(* ===== verification/Repository.v ===== *)
(** * Control plane: records and the in-memory repository

    The data of [backend/internal/controlplane]: operations, attempts, jobs and
    their events ([operation_model.go], [ai_job_model.go]), billing holds and
    ledger entries ([billing_hold.go], [operation_model.go]), pricing evaluations
    ([pricing_model.go]), usage records and audit logs ([model.go]), outbox
    events and artifacts ([artifact_model.go]); and the maps of
    [MemoryRepository] that the job, billing and outbox operations share.  Each
    struct is a module, so that its fields keep their names. *)

From S2P Require Import Prelude Sha256 PricingMoney PricingRule PricingEval UsageDimensions AccessModel RoutingModel.
From Stdlib Require Import Ascii.

(** ** Constants *)

Definition AIOperationStatusAccepted := "accepted"%string.
Definition AIOperationStatusRunning := "running"%string.
Definition AIOperationStatusSucceeded := "succeeded"%string.
Definition AIOperationStatusFailed := "failed"%string.
Definition AIOperationStatusCanceled := "canceled"%string.
Definition AIAttemptStatusRunning := "running"%string.
Definition AIAttemptStatusSucceeded := "succeeded"%string.
Definition AIAttemptStatusFailed := "failed"%string.
Definition AIAttemptStatusSkipped := "skipped"%string.
Definition AIAttemptStatusCanceled := "canceled"%string.
Definition AIAttemptDispatchPending := "pending"%string.
Definition AIAttemptDispatchPrepared := "prepared"%string.
Definition AIAttemptDispatchSubmitted := "submitted"%string.
Definition AIAttemptDispatchAccepted := "accepted"%string.
Definition AIAttemptDispatchUnknown := "unknown"%string.
Definition AIAttemptDispatchProvenNotCreated := "proven_not_created"%string.
Definition BillingLedgerStatusApplied := "applied"%string.
Definition OutboxStatusPending := "pending"%string.
Definition OutboxStatusPublishing := "publishing"%string.
Definition OutboxStatusPublished := "published"%string.
Definition OutboxStatusDeadLetter := "dead_letter"%string.
Definition OutboxEventUsageRecorded := "usage.recorded.v1"%string.
Definition OutboxDefaultMaxAttempts : Z := 20.

Definition AIJobStatusAccepted := "accepted"%string.
Definition AIJobStatusQueued := "queued"%string.
Definition AIJobStatusDispatching := "dispatching"%string.
Definition AIJobStatusRunning := "running"%string.
Definition AIJobStatusCanceling := "canceling"%string.
Definition AIJobStatusCanceled := "canceled"%string.
Definition AIJobStatusSucceeded := "succeeded"%string.
Definition AIJobStatusFailed := "failed"%string.
Definition AIJobStatusUnknown := "unknown"%string.
Definition AIJobStatusExpired := "expired"%string.
Definition AIJobEventQueued := "job.queued"%string.
Definition AIJobEventScheduled := "job.scheduled"%string.
Definition AIJobEventRunning := "job.running"%string.
Definition AIJobEventCancelling := "job.cancelling"%string.
Definition AIJobEventCancelled := "job.cancelled"%string.
Definition AIJobEventCompleted := "job.completed"%string.
Definition AIJobEventFailed := "job.failed"%string.
Definition AIJobEventUnknown := "job.unknown"%string.
Definition AIJobEventExpired := "job.expired"%string.
Definition AIJobEventLeaseReassigned := "job.lease.reassigned"%string.
Definition AIJobEventProgress := "job.progress"%string.
Definition AIJobOutboxAggregate := "ai_job"%string.

Definition BillingHoldStatusReserved := "reserved"%string.
Definition BillingHoldStatusCommitted := "committed"%string.
Definition BillingHoldStatusSettled := "settled"%string.
Definition BillingHoldStatusReleased := "released"%string.
Definition BillingHoldStatusDisputed := "disputed"%string.

Definition PricingPurposeUsageCost := "usage_cost"%string.
Definition PricingScopeGlobal := "global"%string.
Definition PricingRuleStatusActive := "active"%string.
Definition PricingRuleStatusDisabled := "disabled"%string.
Definition PricingVersionStateDraft := "draft"%string.
Definition PricingVersionStatePublished := "published"%string.
Definition PricingAuthoringVisual := "visual"%string.
Definition PricingAuthoringRaw := "raw"%string.
Definition PricingEvaluationStatusSuccess := "succeeded"%string.
Definition PricingEvaluationStatusFailed := "failed"%string.
Definition PricingEvaluationStatusDisputed := "disputed"%string.

Definition ArtifactStatusPending := "pending"%string.
Definition ArtifactStatusUploading := "uploading"%string.
Definition ArtifactStatusReady := "ready"%string.
Definition ArtifactStatusFailed := "failed"%string.
Definition ArtifactStatusDelivering := "delivering"%string.
Definition ArtifactStatusDelivered := "delivered"%string.
Definition ArtifactStatusDeliveryFailed := "delivery_failed"%string.
Definition ArtifactStatusDeleteRequested := "delete_requested"%string.
Definition ArtifactStatusDeleting := "deleting"%string.
Definition ArtifactStatusDeleted := "deleted"%string.
Definition ArtifactStatusDeleteFailed := "delete_failed"%string.
Definition ArtifactStatusExpired := "expired"%string.

(** ** Records *)

Module AIOperation.
Record t := mk {
  ID : string;
  ApplicationID : string;
  CredentialID : string;
  CredentialSource : string;
  IntegrationID : string;
  PrincipalType : string;
  PrincipalID : string;
  ExternalSubjectReference : string;
  ClientRequestID : string;
  RequestFingerprint : string;
  IdempotencyKey : string;
  Protocol : string;
  Operation : string;
  Modality : string;
  Lane : string;
  Model : string;
  ArtifactPolicy : string;
  ArtifactSinkID : string;
  Status : string;
  ErrorType : string;
  CreatedAt : time;
  UpdatedAt : time;
  CompletedAt : option time;
}.
#[export] Instance settable : Settable t := fun r => mk
  (ID r) (ApplicationID r) (CredentialID r) (CredentialSource r) (IntegrationID r)
  (PrincipalType r) (PrincipalID r) (ExternalSubjectReference r) (ClientRequestID r)
  (RequestFingerprint r) (IdempotencyKey r) (Protocol r) (Operation r) (Modality r) (Lane r)
  (Model r) (ArtifactPolicy r) (ArtifactSinkID r) (Status r) (ErrorType r) (CreatedAt r)
  (UpdatedAt r) (CompletedAt r).
Definition zero : t := mk
  "" "" "" "" "" "" "" "" "" "" "" "" "" "" "" "" "" "" "" "" 0 0 None.
End AIOperation.
Export (hints) AIOperation.

Module AIAttempt.
Record t := mk {
  ID : string;
  OperationID : string;
  AttemptNumber : Z;
  ProviderID : string;
  ProviderAccountID : string;
  ProviderAdapterID : string;
  RouteID : string;
  UpstreamModel : string;
  Status : string;
  ErrorType : string;
  DispatchState : string;
  DispatchVersion : Z;
  DispatchKey : string;
  DispatchIntentJSON : string;
  DispatchSubmittedAt : option time;
  ProviderTaskID : string;
  ProviderRequestID : string;
  ProviderTaskStatus : string;
  ProviderAcceptedAt : option time;
  LastReconciledAt : option time;
  ReconcileAfter : option time;
  CreatedAt : time;
  UpdatedAt : time;
  CompletedAt : option time;
}.
#[export] Instance settable : Settable t := fun r => mk
  (ID r) (OperationID r) (AttemptNumber r) (ProviderID r) (ProviderAccountID r)
  (ProviderAdapterID r) (RouteID r) (UpstreamModel r) (Status r) (ErrorType r)
  (DispatchState r) (DispatchVersion r) (DispatchKey r) (DispatchIntentJSON r)
  (DispatchSubmittedAt r) (ProviderTaskID r) (ProviderRequestID r) (ProviderTaskStatus r)
  (ProviderAcceptedAt r) (LastReconciledAt r) (ReconcileAfter r) (CreatedAt r) (UpdatedAt r)
  (CompletedAt r).
Definition zero : t := mk
  "" "" 0 "" "" "" "" "" "" "" "" 0 "" "" None "" "" "" None None None 0 0 None.
End AIAttempt.
Export (hints) AIAttempt.

Module AIJob.
Record t := mk {
  ID : string;
  OperationID : string;
  ApplicationID : string;
  CredentialID : string;
  CredentialSource : string;
  IntegrationID : string;
  PrincipalType : string;
  PrincipalID : string;
  ExternalSubjectReference : string;
  RequestFingerprint : string;
  IdempotencyKey : string;
  Protocol : string;
  Operation : string;
  Modality : string;
  Model : string;
  ArtifactPolicy : string;
  ArtifactSinkID : string;
  RequestPayload : string;
  RequestPayloadCiphertext : string;
  Status : string;
  StatusVersion : Z;
  Priority : Z;
  NextEligibleAt : time;
  QueueLeaseUntil : option time;
  QueueLeaseToken : string;
  QueueWorkerID : string;
  FenceToken : Z;
  ErrorType : string;
  CreatedAt : time;
  UpdatedAt : time;
  CompletedAt : option time;
  ExpiresAt : time;
}.
#[export] Instance settable : Settable t := fun r => mk
  (ID r) (OperationID r) (ApplicationID r) (CredentialID r) (CredentialSource r)
  (IntegrationID r) (PrincipalType r) (PrincipalID r) (ExternalSubjectReference r)
  (RequestFingerprint r) (IdempotencyKey r) (Protocol r) (Operation r) (Modality r) (Model r)
  (ArtifactPolicy r) (ArtifactSinkID r) (RequestPayload r) (RequestPayloadCiphertext r)
  (Status r) (StatusVersion r) (Priority r) (NextEligibleAt r) (QueueLeaseUntil r)
  (QueueLeaseToken r) (QueueWorkerID r) (FenceToken r) (ErrorType r) (CreatedAt r)
  (UpdatedAt r) (CompletedAt r) (ExpiresAt r).
Definition zero : t := mk
  "" "" "" "" "" "" "" "" "" "" "" "" "" "" "" "" "" "" "" "" 0 0 0 None "" "" 0 "" 0 0 None 0.
End AIJob.
Export (hints) AIJob.
(* ===== verification/APIKeys.v ===== *)
(** * API keys

    The keys of the gateway: creation, change, rotation with a grace period,
    disabling and authentication ([service.go], the keys of
    [application_service.go], [api_key_policy.go]), over the maps in memory of
    [repository.go], [application_repository.go], [identity_repository.go] and
    [governance_policy_repository.go].  Methods are programs of critical
    sections; a key is stored as the SHA-256 of its text.  [run_at] runs the
    sections of one call on whatever stores the others leave between them. *)

From Stdlib Require Import Ascii.
From S2P Require Import Prelude Sha256 Threads StringLists GoTime AccessModel RoutingModel Repository Service GatewayModels GatewayPolicy.

Definition ErrAPIKeyAlreadyRotated : go_error := ErrNew "api key has already been rotated".
Definition ErrAPIKeyChangedDuringRotation : go_error := ErrNew "api key changed while rotation was in progress".

(** ** The maps in memory *)

Section Lists.
Context `{range : MapRange}.
Lemma active_in_force `{UnicodeUpper} prices protocol now key :
  match activeRoutingPrices prices protocol now !! key with
  | Some p => in_force prices protocol now key p
  | None => forall q, q ∈ prices -> price_counts protocol now q = true ->
      routingPriceKey (ProcurementPrice.ProviderAccountID q) (ProcurementPrice.UpstreamModel q) <> key
  end.
Proof.
  unfold activeRoutingPrices. induction prices as [|p prices IH] using rev_ind.
  { cbn [foldl]. rewrite lookup_empty. intros q Hq. by apply elem_of_nil in Hq. }
  rewrite foldl_app. cbn [foldl]. set (out := foldl _ _ prices) in *.
  assert (Hkept : (price_counts protocol now p = true ->
      routingPriceKey (ProcurementPrice.ProviderAccountID p) (ProcurementPrice.UpstreamModel p) = key ->
      exists a, out !! key = Some a /\ After (ProcurementPrice.EffectiveFrom p) (ProcurementPrice.EffectiveFrom a) = false) ->
    match out !! key with
    | Some p0 => in_force (prices ++ [p]) protocol now key p0
    | None => forall q, q ∈ prices ++ [p] -> price_counts protocol now q = true ->
        routingPriceKey (ProcurementPrice.ProviderAccountID q) (ProcurementPrice.UpstreamModel q) <> key
    end).
  { intros Hp. destruct (out !! key) as [a|].
    - destruct IH as (H1 & H2 & H3 & H4). split_and!; [set_solver|done|done|].
      intros q [Hq|Hq%list_elem_of_singleton]%elem_of_app Hc Hk; [by apply H4|]. subst q.
      destruct (Hp Hc Hk) as (? & [= <-] & Ha). done.
    - intros q [Hq|Hq%list_elem_of_singleton]%elem_of_app Hc Hk; [by eapply IH|]. subst q.
      by destruct (Hp Hc Hk) as (? & ? & _). }
  destruct (price_counts protocol now p) eqn:E; [|by apply Hkept].
  destruct (decide (routingPriceKey (ProcurementPrice.ProviderAccountID p) (ProcurementPrice.UpstreamModel p) = key)) as [<-|Hne].
  2: { assert (Hsame : forall m, <[routingPriceKey (ProcurementPrice.ProviderAccountID p) (ProcurementPrice.UpstreamModel p) := p]> m !! key
                        = (m : gmap string ProcurementPrice.t) !! key) by (intros m; by apply lookup_insert_ne).
       destruct (out !! routingPriceKey _ _) as [a|]; [destruct (After (ProcurementPrice.EffectiveFrom p) (ProcurementPrice.EffectiveFrom a))|];
         rewrite ?Hsame; by apply Hkept. }
  destruct (out !! routingPriceKey _ _) as [a|] eqn:Eo; [destruct (After (ProcurementPrice.EffectiveFrom p) (ProcurementPrice.EffectiveFrom a)) eqn:Ea|].
  - rewrite lookup_insert_eq. destruct IH as (H1 & H2 & H3 & H4). split_and!; [set_solver|done|done|].
    intros q [Hq|Hq%list_elem_of_singleton]%elem_of_app Hc Hk; [|subst q; unfold After; lia].
    specialize (H4 q Hq Hc Hk). unfold After in *. lia.
  - rewrite Eo. apply Hkept. eauto.
  - rewrite lookup_insert_eq. split_and!; [set_solver|done|done|].
    intros q [Hq|Hq%list_elem_of_singleton]%elem_of_app Hc Hk; [by destruct (IH q Hq Hc)|subst q; unfold After; lia].
Qed.

(** The lowest price of a batch. *)
Lemma cheapest_spec l :
  (forall b low, cheapest_by_batch l !! b = Some low -> exists x, x ∈ l /\ priced x = true /\ batch_of x = b /\ price x = low) /\
  (forall x, x ∈ l -> priced x = true -> exists low, cheapest_by_batch l !! batch_of x = Some low /\ low <= price x).
Proof.
  unfold cheapest_by_batch. induction l as [|y l IH] using rev_ind.
  { split; [intros b low Hb; cbn [foldl] in Hb; by rewrite lookup_empty in Hb|]. intros x Hx. by apply elem_of_nil in Hx. }
  rewrite foldl_app. cbn [foldl]. set (m := foldl _ _ l) in *. destruct IH as [IH1 IH2].
  destruct (priced y && _) eqn:E.
  - apply andb_true_iff in E as [Ey E]. split.
    + intros b low [ [<- <-]|[_ Hb]]%lookup_insert_Some; [exists y; set_solver|].
      destruct (IH1 b low Hb) as (x & Hx & Hx2). exists x. split; [set_solver|done].
    + intros x [Hx| ->%list_elem_of_singleton]%elem_of_app Hp; [|exists (price y); rewrite lookup_insert_eq; split; [done|lia]].
      destruct (IH2 x Hx Hp) as (low & Hlow & Hle). destruct (decide (batch_of y = batch_of x)) as [Eb|Hb].
      * rewrite Eb in *. rewrite Hlow in E. exists (price y). rewrite lookup_insert_eq. split; [done|lia].
      * exists low. by rewrite lookup_insert_ne.
  - split.
    + intros b low Hb. destruct (IH1 b low Hb) as (x & Hx & Hx2). exists x. split; [set_solver|done].
    + intros x [Hx| ->%list_elem_of_singleton]%elem_of_app Hp; [by apply IH2|]. rewrite Hp in E. cbn in E.
      destruct (m !! batch_of y) as [low|]; [|done]. exists low. split; [done|lia].
Qed.

Lemma elem_of_filter_bool {A} (p : A -> bool) x l : x ∈ List.filter p l <-> p x = true /\ x ∈ l.
Proof. rewrite !list_elem_of_In, List.filter_In. tauto. Qed.

(** What becomes of a candidate that is tried: one that the prices kept, not too far
    from the cheapest of its batch. *)
Lemma rank_priced_kept strategy l out c : c ∈ candidates (rank_priced strategy l out) ->
  exists x, x ∈ l /\ candidate x = c /\
    (fltb float_zero (RoutingPolicyStrategy.MaxPriceMultipleOfCheapest strategy) = true ->
     within_multiple strategy (cheapest_by_batch l) x = true).
Proof.
  rewrite rank_priced_eq. cbn [candidates]. intros Hc.
  apply list_elem_of_In, in_map_iff in Hc as (x & <- & Hx). apply list_elem_of_In in Hx.
  rewrite final_order_perm in Hx. apply elem_of_pool_of, elem_of_sort_by in Hx. unfold near in Hx. exists x.
  case_match; [apply elem_of_filter_bool in Hx as [Hm Hx]|]; done.
Qed.

(** The price [p] stays within the multiple of the lowest price of a batch that is
    within the limits. *)
Definition near_cheapest (strategy : routing_strategy) (active : gmap string ProcurementPrice.t)
    (inputLimit outputLimit : float64) (batch : Z) (l : list GatewayProvider.t) (p : ProcurementPrice.t) : Prop :=
  let offers q := exists o, o ∈ l /\ GatewayProvider.PolicyBatchOrder o = batch /\ price_for active o = Some q /\
                            within_limits inputLimit outputLimit q in
  exists q, offers q /\ (forall q', offers q' -> adjustedRoutingPrice q <= adjustedRoutingPrice q') /\
    fleb (of_int (adjustedRoutingPrice p))
      (fmul (of_int (adjustedRoutingPrice q)) (RoutingPolicyStrategy.MaxPriceMultipleOfCheapest strategy)) = true.

Lemma within_multiple_near strategy active i o l index kept out pos x c p :
  price_candidates strategy active i o index l = (kept, out) -> x ∈ kept ->
  priced_as strategy active i o c pos x -> price_for active c = Some p ->
  within_multiple strategy (cheapest_by_batch kept) x = true ->
  near_cheapest strategy active i o (batch_of x) l p.
Proof.
  intros Hk Hx (_ & _ & Hc) Hp Hm. rewrite Hp in Hc. destruct Hc as (Hpr & Hprice & _).
  destruct (cheapest_spec kept) as [H1 _]. pose proof (price_candidates_kept _ _ _ _ _ _ _ _ Hk) as [Hf _].
  unfold within_multiple in Hm. rewrite Hpr in Hm. cbn in Hm.
  destruct (cheapest_by_batch kept !! batch_of x) as [low|] eqn:El; [|done].
  destruct (H1 _ _ El) as (y & Hy & Hyp & Hyb & <-).
  pose proof (proj1 (Forall_forall _ _) Hf y Hy) as (j & d & Hj & (_ & _ & _ & Hb) & _ & Hd).
  destruct (price_for active d) as [q|] eqn:Eq; [|destruct Hd; congruence]. destruct Hd as (_ & Hq & Hqw & _).
  exists q. split_and!.
  - exists d. split_and!; [by eapply list_elem_of_lookup_2|by rewrite <- Hb|done|done].
  - intros q' (d' & Hd' & Hb' & Hp' & Hw'). apply list_elem_of_lookup in Hd' as [k Hd'].
    destruct (price_candidates_complete _ _ _ _ _ _ _ _ _ _ _ Hk Hd' Hp' Hw') as (z & Hz & (_ & _ & _ & Hzb) & _ & Hzp).
    rewrite Hp' in Hzp. destruct Hzp as (Hzp & Hzq & _). destruct (cheapest_spec kept) as [_ H2].
    destruct (H2 z Hz Hzp) as (low & Hlow & Hle). replace (batch_of z) with (batch_of x) in Hlow by (unfold batch_of in *; congruence). rewrite El in Hlow.
    injection Hlow as <-. lia.
  - by rewrite <- Hq, <- Hprice.
Qed.
Definition RecordProviderAccountSuccess (accountID : string) : serv unit :=
  if TrimSpace accountID =s "" then mret tt else
  account ← providerAccountByID accountID;
  now ← nowUTC;
  section (SaveProviderAccount (healthy_account now account)).

Definition ClearProviderAccountCooldown (auditRandom actor accountID : string) : serv ProviderAccount.t :=
  account ← providerAccountByID accountID;
  now ← nowUTC;
  let account := healthy_account now account in
  _ ← section (SaveProviderAccount account);
  _ ← audit auditRandom actor "clear_cooldown" "provider_account" (ProviderAccount.ID account)
        ("Cleared cooldown for provider account " +:+ ProviderAccount.Name account)%string;
  mret account.
End Service.

(** ** The circuit as a function of what happened *)

(** What happens to an account, latest first. *)
Inductive event := Failed (httpStatus : Z) (body : string) | Succeeded | Cleared | Used.
Notation history := (list (time * event)).

(** The failures since the account was last healthy. *)
Fixpoint failures (h : history) : Z :=
  match h with
  | [] => 0
  | (_, Failed _ _) :: h => 1 + failures h
  | (_, Used) :: h => failures h
  | (_, (Succeeded | Cleared)) :: _ => 0
  end.
Fixpoint last_failure (h : history) : option (time * (Z * string)) :=
  match h with
  | [] => None
  | (t, Failed status body) :: _ => Some (t, (status, body))
  | (_, Used) :: h => last_failure h
  | (_, (Succeeded | Cleared)) :: _ => None
  end.

Section Breaker.
Context (threshold openFor : Z).

(** The breaker: closed below the threshold; from it on, open for a while after each
    failure, and then open to a probe. *)
Definition breaker (h : history) (now : time) : string * bool * bool :=
  match last_failure h with
  | Some (t, _) =>
      if failures h <? threshold then (CircuitStateClosed, false, true)
      else if Before now (t + openFor) then (CircuitStateOpen, false, false)
      else (CircuitStateHalfOpen, true, true)
  | None => (CircuitStateClosed, false, true)
  end.
End Breaker.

════

* **TASK INSTRUCTIONS**:
Report the number of lines in the listing that include the string "running"; give nothing but the number.

* **TASK SOLUTION**:
4